Para Sócrates, quando o país tem um cidadão 11 meses detido sem acusação, "o Estado português perde autoridade moral para falar de direitos individuais a outros estados".

"Quero dizer-vos que considero isto muito preocupante na sociedade portuguesa, porque muitos dos que falavam e que se referiam a estes casos sabiam perfeitamente daquilo que é possível fazer-se em Portugal", sustentou, defendendo a necessidade de rever os prazos da prisão preventiva "porque eles não estão de acordo com os ideais" de Justiça.

Para Sócrates, "este tempo demais prejudica também a autoridade moral do Estado", apontando os limites máximos de prisão preventiva no Brasil e Angola.
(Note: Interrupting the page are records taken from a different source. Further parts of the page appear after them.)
(** * Polling pipeline of PJHGB/pub: a shallow embedding

    The development follows the Python sources:

    - [ellis/pubsub.py]  ([Event], [Subscription], [EventBus]),
    - [ellis/auth.py]    ([AuthStatus], [AuthResult], [AuthManager]),
    - [ellis/feed.py]    ([OddsFeed], [FeedManager]),
    - [ellis/comparator.py] ([OddsListener]),
    - [ellis/exchange_rates.py] ([ExchangeRates]),
    - [alf/src/classifieds/storage.py] ([ClassifiedStorage]),
    - [alf/src/scheduler.py] ([Scheduler]).

    Conventions.  A Python [dict] whose iteration order is irrelevant is a
    [gmap]; one whose order is observable (the [groups] of [save]) is an
    association list.  A [str] is held as its UTF-8 encoding.
    [time.time()] is an integer number of clock ticks passed to the
    operation that reads it.  What the world outside the sources answers
    (adapters, handlers, the locks and the file system, [repr]) is given
    with each operation.  Wherever the source writes
    [except Exception], a callee that raises is a callee that raises an
    instance of [Exception]; interpreter exits ([SystemExit],
    [KeyboardInterrupt]) are not part of the model. *)

From Stdlib Require Import ZArith QArith Ascii String.
From stdpp Require Import base strings list gmap fin_maps.

Local Open Scope string_scope.
Local Open Scope Z_scope.
Local Open Scope list_scope.

(* ===================================================================== *)
(** * Definitions *)
(* ===================================================================== *)

(** ** [fnmatch.fnmatch], as used by [Subscription.matches]

    A [str] is held as its UTF-8 encoding; [fnmatch] works on its
    characters, the code points.  [fnmatch.translate] turns a shell pattern
    into a regular expression, which is then matched against the whole
    name.  The tokens below are the pieces of that regular expression. *)
Module Fnmatch.

Definition chr (a : ascii) : N := N_of_ascii a.
#[global] Arguments chr : simpl never.

Definition continuation (b : N) : bool := ((128 <=? b) && (b <? 192))%N.

(** The code points of a sequence of bytes; a byte that does not start a
    well-formed sequence stands for itself. *)
Fixpoint decode (bytes : list N) : list N :=
  match bytes with
  | [] => []
  | b :: rest =>
      if (b <? 192)%N then b :: decode rest
      else
        match rest with
        | b1 :: rest1 =>
            if (b <? 224)%N && continuation b1
            then ((b - 192) * 64 + (b1 - 128))%N :: decode rest1
            else
              match rest1 with
              | b2 :: rest2 =>
                  if ((224 <=? b) && (b <? 240))%N
                     && continuation b1 && continuation b2
                  then ((b - 224) * 4096 + (b1 - 128) * 64 + (b2 - 128))%N
                       :: decode rest2
                  else
                    match rest2 with
                    | b3 :: rest3 =>
                        if ((240 <=? b) && (b <? 248))%N && continuation b1
                           && continuation b2 && continuation b3
                        then ((b - 240) * 262144 + (b1 - 128) * 4096
                              + (b2 - 128) * 64 + (b3 - 128))%N :: decode rest3
                        else b :: decode rest
                    | [] => b :: decode rest
                    end
              | [] => b :: decode rest
              end
        | [] => [b]
        end
  end.
(** * Wanderlust Travel front end: session gating, API client and view handlers

    A shallow embedding of the client-side logic of the hotel booking
    single-page application: the two route guards, the axios instance with
    its interceptors, and the event handlers of the Login, Home, UserCenter,
    OperatorDashboard and HotelDetail pages.

    Conventions of the embedding:
    - a JavaScript string is a [string]; [===] on strings and on integral
      numbers is Leibniz equality, decided with [decide];
    - identifiers, counts and prices are JavaScript numbers that the client
      only stores, compares and prints: they are integers here ([Z]);
    - [null]/[undefined] is [None];
    - a React state variable is a field of the page's state record and its
      setter replaces that field; a handler closes over the values of the
      render in which it was created;
    - an awaited call either resolves with a response or rejects with an
      error; the remote server is a function from the request that reaches
      it to that outcome, and every request that is sent is logged. *)

From Stdlib Require Import ZArith.
From stdpp Require Import base decidable option list strings pretty gmap.

Local Open Scope Z_scope.
Local Open Scope string_scope.
Local Open Scope list_scope.

(** ** JavaScript truthiness of the values the client tests *)

Module Js.

(** [Boolean(s)] for a string: only the empty string is falsy. *)
Definition truthy_string (s : string) : bool :=
  if decide (s = "") then false else true.

(** [Boolean(x)] for [x : string | null | undefined]. *)
Definition truthy (x : option string) : bool :=
  match x with
  | Some s => truthy_string s
  | None => false
  end.

(** [x || fallback] for [x : string | undefined]. *)
Definition or_else (x : option string) (fallback : string) : string :=
  match x with
  | Some s => if truthy_string s then s else fallback
  | None => fallback
  end.
(** C1, as the code has it.  A [get] command of fewer than three tokens
    logs the usage error, raises nothing and changes neither the ledger
    nor the allocation. *)
Theorem get_too_short_usage (a : string) (rest : list string) (s : store) :
  PyStr.lower a = "get" →
  (length (a :: rest) < 3)%nat →
  handle_parts (a :: rest) s =
    (Ok tt,
     Store (resources s) (villagers s)
       (trace s ++
          [Log (Text "Invalid command format. Use: get <resource> with <number> villagers/villager")])).
Proof.
  intros Ha Hlen. rewrite handle_parts_get by done.
  unfold handle_get. rewrite bool_decide_eq_true_2 by done. reflexivity.
Qed.

Lemma get_too_short_usage_witness :
  handle_parts ["GET"; "gold"] initial_store =
    (Ok tt,
     Store default_resources default_villagers
       (trace initial_store ++
          [Log (Text "Invalid command format. Use: get <resource> with <number> villagers/villager")])).
Proof.
  apply (get_too_short_usage "GET" ["gold"] initial_store).
  - reflexivity.
  - simpl. lia.
Defined.

(** C1 as stated fails: a [get] of four tokens, one fewer than the full
    form, is not answered by the usage error but carried out. *)
Lemma get_four_tokens_accepted :
  handle_command "get gold with 10" initial_store =
    (Ok tt,
     Store default_resources (<["gold" := 10]> default_villagers)
       (trace initial_store ++
          [SaveVillagers (<["gold" := 10]> default_villagers);
           Log (Text "Set 10 villagers to gold.")])).
Proof. vm_compute. reflexivity. Qed.

(** With exactly three tokens the length test [len(parts) < 3] passes and
    [parts[3]] is read: [handle_command] raises [IndexError] before it logs
    or changes anything, and the input loop of [main] logs the unexpected
    error and ends. *)
Lemma get_three_tokens_raises (r w : string) (s : store) :
  handle_parts ["get"; r; w] s = (Raised IndexError, s)
  ∧ handle_command "get gold with" s = (Raised IndexError, s)
  ∧ step (Process s true true) (Command "get gold with") =
      Process (with_trace s
                 [Log (Text "An unexpected error occurred: list index out of range");
                  Log (Text "Game exited due to error.")])
              false true.
Proof. repeat split. Qed.

(** C6.  A [get] whose new count would bring the headcount (the current
    total, minus the current count of the category, plus the new count)
    above [TOTAL_VILLAGERS] logs the over-allocation error, which shows the
    current total and the maximum; the allocation and the ledger are left
    as they were and nothing is saved. *)
Theorem get_over_allocation_rejected
    (a r t3 n : string) (rest : list string) (s : store) (num old : Z) :
  PyStr.lower a = "get" →
  PyStr.py_int n = Some num →
  PyStr.lower r ∈ RESOURCE_TYPES →
  villagers s !! PyStr.lower r = Some old →
  sum_values (villagers s) - old + num > TOTAL_VILLAGERS →
  handle_parts (a :: r :: t3 :: n :: rest) s =
    (Ok tt,
     Store (resources s) (villagers s)
       (trace s ++
          [Log (Text ("Too many villagers. You have "
                        ++ PyStr.str (sum_values (villagers s))
                        ++ " villagers assigned. You can assign a maximum of 100."))])).
Proof.
  intros Ha Hn Hr Hold Hover.
  rewrite handle_parts_get by done.
  rewrite (handle_get_parsed _ _ _ _ _ num) by done.
  rewrite bool_decide_eq_true_2 by done.
  rewrite Hold, bool_decide_eq_true_2 by done.
  reflexivity.
Qed.
Definition set_world (w : W) s : state W :=
  {| st_ready := st_ready s; st_response := st_response s;
     st_iface_events := st_iface_events s; st_callbacks := st_callbacks s;
     st_log := st_log s; st_world := w |}.

(** Append an entry to the log. *)
Definition emit (e : io) : M (state W) unit :=
  modify (fun s => set_log (st_log s ++ [e]) s).

(** [printk(fmt, args...)] and [printf(fmt, args...)]. *)
Definition printk (fmt : string) (args : list arg) : M (state W) unit :=
  emit (IoPrintk fmt args).

Definition printf (fmt : string) (args : list arg) : M (state W) unit :=
  emit (IoPrintf fmt args).

(** [exit(code)]: the run ends here. *)
Definition exit {A} (code : Z) : M (state W) A :=
  (emit (IoExit code) ;; halt (Exited code))%prog.

(** Run a call of the platform on the world. *)
Definition world_call {A} (f : W -> A * W) : M (state W) A :=
  fun s => let (a, w) := f (st_world s) in (Val a, set_world w s).

End State.

(** ** Projections of the log *)

(** The entries that are calls of the socket layer. *)
Definition is_socket_io (e : io) : bool :=
  match e with
  | IoSocket _ _ _ _ | IoSetsockopt _ _ _ _ _ _ | IoConnect _ _ _ _
  | IoSend _ _ _ _ | IoRecv _ _ _ _ _ | IoClose _ _ => true
  | _ => false
  end.

Definition socket_calls (log : list io) : list io :=
  filter (fun e => is_socket_io e = true) log.

(** What reaches standard output through [%s] conversions: the response
    as it is printed. *)
Definition printed_body (log : list io) : list byte :=
  concat (omap (fun e => match e with
                         | IoPrintf _ [AStr s] => Some s
                         | _ => None
                         end) log).

(** The number of entries of the log that satisfy [p]. *)
Definition count_io (p : io -> bool) (log : list io) : nat :=
  length (filter (fun e => p e = true) log).

Definition is_close (e : io) : bool :=
  match e with IoClose _ _ => true | _ => false end.
Definition is_socket (e : io) : bool :=
  match e with IoSocket _ _ _ _ => true | _ => false end.
Definition is_connect (e : io) : bool :=
  match e with IoConnect _ _ _ _ => true | _ => false end.
Definition is_send (e : io) : bool :=
  match e with IoSend _ _ _ _ => true | _ => false end.
Definition is_recv (e : io) : bool :=
  match e with IoRecv _ _ _ _ _ => true | _ => false end.
Definition is_setsockopt (e : io) : bool :=
  match e with IoSetsockopt _ _ _ _ _ _ => true | _ => false end.
Definition is_tls_credential_add (e : io) : bool :=
  match e with IoTlsCredentialAdd _ _ _ _ _ => true | _ => false end.
Definition is_sleep (e : io) : bool :=
  match e with IoSleep _ => true | _ => false end.
Definition is_getaddrinfo (e : io) : bool :=
  match e with IoGetaddrinfo _ _ _ _ _ => true | _ => false end.

(** The entries the handlers log, on the network stack's context. *)
Definition handler_prints : list io :=
  (fun f => IoPrintk (handler_message f) []) <$> all_handlers.

(** The log of [main]'s own calls: everything but the handlers' lines. *)
Definition main_log (log : list io) : list io :=
  filter (fun e => e ∉ handler_prints) log.

(** ** States that differ by what the callbacks do

    [quiet s s']: from [s] to [s'] only the flag and the world changed and
    only lines of the handlers were logged.  This is all a dispatch of
    events can do. *)
Definition quiet {W} (s s' : state W) : Prop :=
  st_response s' = st_response s /\
  st_iface_events s' = st_iface_events s /\
  st_callbacks s' = st_callbacks s /\
  exists k, st_log s' = st_log s ++ k /\ Forall (fun e => e ∈ handler_prints) k.

#[export] Instance quiet_preorder {W} : PreOrder (@quiet W).
Proof.
  split.
  - intros s. repeat split. exists []. now rewrite app_nil_r.
  - intros s1 s2 s3 (R1 & T1 & C1 & k1 & L1 & P1) (R2 & T2 & C2 & k2 & L2 & P2).
    repeat split; try congruence.
    exists (k1 ++ k2). rewrite L2, L1, app_assoc. split; [reflexivity|].
    now apply Forall_app.
Qed.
"Devíamos olhar para isto como forma de pensarmos se é possível permitirmos ao nosso Estado que prenda alguém durante um ano sem apresentar a devida acusação e se isto não diminui a possibilidade de o Estado português ter também uma voz ativa nos direitos humanos quando acha que um outro estado está a agir contra um cidadão seu com abuso", sublinhou.

Nesse sentido, considerou que "nestas discussões vai também para aí um grande farisaísmo, uma grande hipocrisia", pois "muitos falam de uns esquecendo os outros".

No caso de Luaty Beirão, o antigo governante declarou parecer que as autoridades angolanas respondem a esta campanha da mesma forma que as autoridades portugueses.

"Parece que dizem à Justiça o que é da Justiça, à política o que é da política", adiantou, defendendo que o que está em causa com este cidadão "não é apenas esperar em liberdade o seu julgamento", mas "a conduta pela qual ele está acusado nunca devia ser criminalmente punida".

Luaty Beirão está em greve de fome há 34 dias, internado sob detenção numa clínica privada de Luanda, para onde foi transferido pelos Serviços Prisionais por precaução. Exige aguardar julgamento em liberdade ou que a prisão preventiva seja devidamente fundamentada.

A 05 de setembro passado, o Ministério Público angolano acusou 17 jovens da preparação de uma rebelião e de um atentado contra o Presidente de Angola, prevendo barricadas nas ruas e desobediência civil que aprendiam num curso de formação.

José Sócrates foi libertado no passado dia 16 da medida de coação de prisão domiciliária, embora fique proibido de se ausentar de Portugal e de contactar com outros arguidos, no âmbito do processo "Operação Marquês".

O ex-primeiro-ministro foi detido a 21 de novembro de 2014, no aeroporto de Lisboa, indiciado pelos crimes de fraude fiscal qualificada, branqueamento de capitais e corrupção passiva para ato ilícito.

Sócrates esteve preso preventivamente no Estabelecimento Prisional de Évora mais de nove meses, tendo esta medida de coação sido alterada para prisão domiciliária, com vigilância policial, a 04 de setembro passado.